His words were cut off by Maka’s soft shushing and the twitch of her fingers on his thigh. She glared at him with as much strength as she could muster.

“No. This is not your fault, Soul. None of this is your fault. If you want someone to blame, try Asura. Or Medusa, for cooking up the Black Blood in the first place.”

Soul knew the words were meant to comfort him, but they rather lost their effect when her blood was literally staining his hands a dull crimson. He closed his eyes and gently cycled up the strength of their resonance, bolstering Maka’s soul with his own energy. It was all he could do for her at this point. Maka sighed as the comfort of her partner’s wavelength, so long denied her, now wrapped her soul with its warmth. They remained there in near-total silence for a moment, each drinking in the other’s comfort and closeness.

Wait. Silence?

“Well, isn’t this a touching scene?” drawled Soul’s voice from somewhere behind them.

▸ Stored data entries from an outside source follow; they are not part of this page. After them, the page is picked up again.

(** The boundary of exact replay admits exactly the intact, unresumed
    journals whose gate evidence is closed: the head hash recomputes from
    the events, every artifact hashes to its key, every reference resolves,
    no event is a resume, and each approval event is followed by an effect
    with nothing but approval events in between. *)
Theorem exact_replay_admits (s : JournalSnapshot) :
  (exists x, exact_replay s = Ok x) <->
  intact s /\ Forall (fun e => ev_kind e <> KResume) (js_events s)
  /\ gates_closed (js_events s).
Proof.
  assert (Hw : gates_closed (js_events s) <->
    wk_stray (evidence_walk (js_events s)) = [] /\ wk_pending (evidence_walk (js_events s)) = []).
  { unfold evidence_walk. rewrite walk_closed. simpl. naive_solver. }
  rewrite Hw. clear Hw. unfold exact_replay. rewrite <- verify_snapshot_spec.
  assert (Hres : existsb (fun e => bool_decide (ev_kind e = KResume)) (js_events s) = false
                 <-> Forall (fun e => ev_kind e <> KResume) (js_events s)).
  { rewrite <- not_true_iff_false, existsb_exists, Forall_forall. split.
    - intros Hno e He Hk. apply Hno. exists e. split; [by apply list_elem_of_In|].
      by apply bool_decide_true.
    - intros Hall (e & He & Hk%bool_decide_eq_true). apply list_elem_of_In in He. by apply (Hall e). }
  rewrite <- Hres. clear Hres. destruct (verify_snapshot s) as [[]|x]; simpl; [|naive_solver].
  destruct (existsb _ _); [naive_solver|]. unfold stray_nested, source_new. simpl.
  destruct (wk_stray (evidence_walk (js_events s))) as [|n ns]; simpl; [|naive_solver].
  destruct (wk_pending (evidence_walk (js_events s))); simpl; naive_solver.
Qed.
End Integrity.
(** A call recorded from [j] replays: the cursor of any later state of the
    journal serves it, and re-journaling it repeats the append. *)
Lemma effect_replays (J j j' : Journal) (d : EventDraft) (cs cs' : Clocks) (id : string)
    (request : Value) (parent : string) :
  record d (read_twice (j_clock j) cs) j = (id, cs', j') -> journal_ok j ->
  within L (j_artifacts j) -> (forall v, v ∈ draft_values d -> v ∈ L) ->
  extends j' J -> ungated J ->
  is_servable (d_kind d) = true -> d_input d = Some request -> d_parent d = Some parent ->
  exists e, j_events j' = (j_events j ++ [e])%list /\ ev_status e = d_status d
    /\ replay_effect (d_kind d) request parent (mkReplaying (cursor_at J j) cs j)
       = (Ok (mkServed e (d_input d) (d_output d) []), mkReplaying (cursor_at J j') cs' j').
Proof.
  intros Hrec Hok Hw Hd ([more Hmore] & Hgrow & _ & _) Hun Hk Hi Hp.
  destruct (record_exact L HL _ _ _ _ _ _ Hrec Hok Hw Hd)
    as (_ & _ & _ & _ & e & Hev & Ek & Ee & En & El & Et & Ec & Es & Pi & Po & Ri & Ro).
  exists e. split; [done|]. split; [done|].
  assert (Hri : resolve_opt (j_artifacts J) (ev_input e) = d_input d)
    by (by eapply resolve_opt_grow_opt).
  assert (Hro : resolve_opt (j_artifacts J) (ev_output e) = d_output d)
    by (by eapply resolve_opt_grow_opt).
  assert (Hat : at_cursor (d_kind d) request (cursor_at J j) e request).
  { unfold at_cursor, cursor_at. simpl. split_and!; [done| |done|by rewrite Hri|done].
    rewrite Hmore, Hev, !servable_events_app, lookup_app_l, lookup_app_r, Nat.sub_diag.
    - unfold servable_events. simpl. by rewrite Ek, Hk.
    - done.
    - rewrite length_app. unfold servable_events at 3. simpl. rewrite Ek, Hk. simpl. lia. }
  unfold replay_effect. cbn [rp_source]. rewrite (serve_ok _ _ _ _ _ Hat). unfold answer, look_through.
  cbn [rs_nested rs_cursor rs_artifacts cursor_at]. rewrite nested_empty by done.
  cbn [map sv_nested fold_left rp_clocks rp_journal].
  rewrite Hri, Hro, (advance_cursor J j j' e) by (done || by rewrite Ek).
  unfold rejournal. rewrite (redraft d) by done.
  unfold replay_now, replay_record. cbn [rp_source rp_clocks rp_journal].
  unfold read_twice in Hrec. rewrite Hrec. done.
Qed.
End Step.

(** ** The recorded drafts *)

(** What a recorded call's draft carries, and that its outcome is read back
    from it: the value of a success, some error of a failure. *)
Definition effect_shape `{Codec} {R : Type} (kind : RunEventKind) (request : Value)
    (parent : string) (outcome : ServedEffect -> res R) (d : EventDraft) (r : res R) : Prop :=
  d_kind d = kind /\ is_servable kind = true /\ d_input d = Some request
  /\ d_parent d = Some parent
  /\ forall e n, ev_status e = d_status d ->
     match r with
     | Ok v => outcome (mkServed e (d_input d) (d_output d) n) = Ok v
     | Err _ => exists x, outcome (mkServed e (d_input d) (d_output d) n) = Err x
     end.

Section Drafts.
Context `{Codec} {E : Type}.

(** A response reads back from the payload it is journaled as. *)
Lemma opt_usage_roundtrip (o : option Usage) :
  opt_field usage_from_value (Some (jnull (usage_json <$> o))) = Some o.
Proof. by destruct o as [[? ? ? [] []]|]. Qed.

Lemma opt_str_roundtrip (o : option string) :
  opt_field as_str (Some (jnull (Str <$> o))) = Some o.
Proof. by destruct o. Qed.

Lemma response_roundtrip (seq : N) (r : ChatResponse) :
  message_readable (cr_message r) ->
  chat_response_from_recorded seq (model_call_response r) = Ok r.
Proof.
  intros Hm%chat_message_roundtrip. unfold chat_response_from_recorded.
  assert (Hk : forall k,
    vget k (model_call_response r)
    = BTree.get k [("message", chat_message_value (cr_message r));
                   ("model", jnull (Str <$> cr_model r));
                   ("usage", jnull (usage_json <$> cr_usage r))]) by done.
  rewrite !Hk. cbn [BTree.get String.eqb Ascii.eqb Bool.eqb ok_or mbind result_bind].
  rewrite Hm. cbn [ok_or mbind result_bind]. rewrite opt_str_roundtrip.
  cbn [ok_or mbind result_bind]. rewrite opt_usage_roundtrip. by destruct r.
Qed.

Lemma tool_draft_shape (t : Tool E) (parent : string) (node : option string) (args : Value)
    (l : N) (r : res Value) :
  effect_shape KToolCall (tool_call_request (tl_name t) args) parent tool_outcome
    (tool_draft t parent node args l r) r.
Proof.
  destruct r as [v|x], node; (split_and!; [done..|]); intros e n Hs; unfold tool_outcome;
    simpl in Hs |- *; rewrite Hs; simpl; eauto.
Qed.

The scythe was sorely tempted to whip his entire body around to investigate, but he knew that doing so would only injure Maka further. Gently lowering her body to the floor, he ensured that she was in a stable position before giving into the urge. He slipped into a combat pose on instinct, only to find… himself. His double stood before him as if he were looking into a mirror, wearing the same pinstripe suit in which Soul always found himself in the Black Room. He was leaning up against a small, round table bearing a gramophone, one hand braced against the table’s edge while the other held the needle away from the record. Soul studied him intently, eyes flickering up and back across his double’s features. The resemblance was nearly perfect, he noted, down to the slightest detail in composition. The only difference was the eyes. His double’s eyes weren’t the bright crimson that he was used to seeing in the mirror. Instead they appeared to be washed out, duller – the same dark grey as which his own eyes would appear in a black-and-white picture. Huh. _This must have been what Maka meant by him not being real,_ he realized abruptly, and glared at his doppelganger.

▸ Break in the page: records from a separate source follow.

(* ===== verification/InvariantFacts.v ===== *)
(** * What the invariant checker guarantees

    The window [derive_expected_messages] computes, and the checker's verdict:
    which requests reach the model, what a refusal reports, and when the report
    itself panics. *)

From Stdlib Require Import String Ascii.
From S2P Require Import Prelude Containers Json Error Record SampleCodec Journal JournalFacts Inbox InboxFacts Meter Chat Declaration Replay Invariant.
Local Open Scope string_scope.

(** ** Consumptions decode *)

Lemma point_roundtrip (p : ConsumptionPoint) : point_from_name (point_name p) = Some p.
Proof. by destruct p. Qed.

Lemma inbox_messages_roundtrip (ms : list InboxMessage) :
  inbox_messages_from_value (Array (map message_value ms)) = Some ms.
Proof.
  apply mapM_Some. induction ms as [|m ms IH]; simpl; constructor; [|done].
  apply message_roundtrip.
Qed.

Lemma consumption_roundtrip (c : InboxConsumption) :
  consumption_from_value (consumption_value c) = Some c.
Proof.
  destruct c as [p s ms]. pose proof (inbox_messages_roundtrip ms) as Hm.
  assert (Hv : forall v, inbox_messages_from_value v = Some ms ->
    consumption_from_value
      (jobj [("point", Str (point_name p)); ("step", jnat s); ("messages", v)])
    = Some (mkConsumption p s ms)).
  { intros v Hv. destruct p; cbv -[inbox_messages_from_value N.to_nat N.of_nat]; rewrite Hv;
      by rewrite Nat2N.id. }
  by apply Hv.
Qed.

“Oni,” he growled, baring his pointed teeth as his double smirked.

“Soul,” replied the Oni, voice the same mix of sardonic politeness as it usually bore in his bulbous-red-skinned form. He extended an arm to the walls of the octagonal room, as though welcoming the weapon to his domain. “I see you’ve noticed the changes in décor.”

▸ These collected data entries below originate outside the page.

Lemma between_cuts_witness :
  bd_first_divergent_seq (between base branch) = Some 1%N
  /\ exists i, 1%N = N.of_nat i /\ agree base branch i
     /\ js_events base = (take i (js_events base) ++ bd_removed (between base branch))%list.
Proof.
  assert (Hd : bd_first_divergent_seq (between base branch) = Some 1%N) by (vm_compute; reflexivity).
  split; [exact Hd|].
  pose proof (between_cuts base branch
    (placed_two base ltac:(vm_compute; reflexivity))
    (placed_two branch ltac:(vm_compute; reflexivity))) as Hcut.
  rewrite Hd in Hcut. destruct Hcut as (i & Hi & Ha & _ & Hb & _). exists i. exact (conj Hi (conj Ha Hb)).
Defined.

(** The journal replays itself. *)
Lemma verified_replay_identical_witness :
  let source := mkSource (rs_servable (source_new base)) (rs_nested (source_new base)) []
                  (js_artifacts base) 2 in
  is_identical (between base base) = true
  /\ bd_added (between base base) = [] /\ bd_removed (between base base) = [].
Proof.
  intros source. apply (verified_replay_identical base base source). vm_compute. reflexivity.
Defined.

(** A shadow of the run that calls [b] before [a]: the queues are per tool. *)
Definition shadow_calls : list (string * Value) :=
  [("b", tool_call_request "b" (Str "q")); ("a", tool_call_request "a" (Str "q"))].

Lemma shadow_serves_history_witness :
  (shadow_run shadow_calls (shadow_new base)).1 = [Some (Str "2"); Some (Str "1")]
  /\ recorded_calls base "a"
     = (served_under "a" shadow_calls (shadow_run shadow_calls (shadow_new base)).1
        ++ queue "a" (shadow_run shadow_calls (shadow_new base)).2)%list.
Proof.
  split; [vm_compute; reflexivity|].
  apply (shadow_serves_history base shadow_calls
    (shadow_run shadow_calls (shadow_new base)).1 (shadow_run shadow_calls (shadow_new base)).2).
  vm_compute. reflexivity.
Defined.

Lemma faithful_shadow_served_witness :
  unrequested (shadow_run shadow_calls (shadow_new base)).2 = [].
Proof.
  apply (faithful_shadow_served base shadow_calls). intros tool.
  assert (Hbase : recorded_calls base tool
    = omap (fun '(t, x) => if String.eqb t tool then Some x else None)
        (omap (shadow_entry (js_artifacts base)) (js_events base))).
  { unfold recorded_calls. induction (js_events base) as [|e es IH]; [done|]. csimpl.
    destruct (shadow_entry _ e) as [[t x]|]; csimpl; [|exact IH].
    destruct (String.eqb t tool); csimpl; [by f_equal|exact IH]. }
  rewrite Hbase. clear Hbase.
  set (entries := omap (shadow_entry (js_artifacts base)) (js_events base)).
  vm_compute in entries. unfold entries, shadow_calls, issued_under.
  cbn [omap list_omap].
  destruct (String.eqb_spec "a" tool) as [<-|]; [vm_compute; reflexivity|].
  destruct (String.eqb_spec "b" tool) as [<-|]; vm_compute; reflexivity.
Defined.

(** The queues do not look at the status of a recorded call: a call that
    failed in the source run is served to the shadow as a value, its error
    payload, where the source run saw an error. *)
Theorem shadow_serves_failure_as_value :
  let source := snapshot (journal_of (turn (failing "lookup")) live) in
  map ev_status (List.filter (fun e => bool_decide (ev_kind e = KToolCall)) (js_events source))
    = [StatusError]
  /\ (shadow_serve "lookup" (tool_call_request "lookup" (Str "q")) (shadow_new source)).1
     = Some (error_output (ETool "boom")).
Proof. split; vm_compute; reflexivity. Qed.

End BranchExamples.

“What did you do to my meister, you son of a bitch?” he spat, having not missed the way Maka had flinched against him the second the little demon had opened his mouth. _Actually_ his mouth, since the Oni was wearing his skin.

“Oh, a little of this, a little of that,” the demon answered flippantly. A sadistic gleam appeared in his eyes and his mouth stretched wide in a smile, an Uncanny Valley grin that exposed his teeth all the way to the back. Soul tensed.

“A little of… hmm, how shall I put it?” the Oni continued, raising one hand palm-up. He snapped suddenly, as though remembering a word he’d almost forgotten. “Ah, yes. A little of something else.”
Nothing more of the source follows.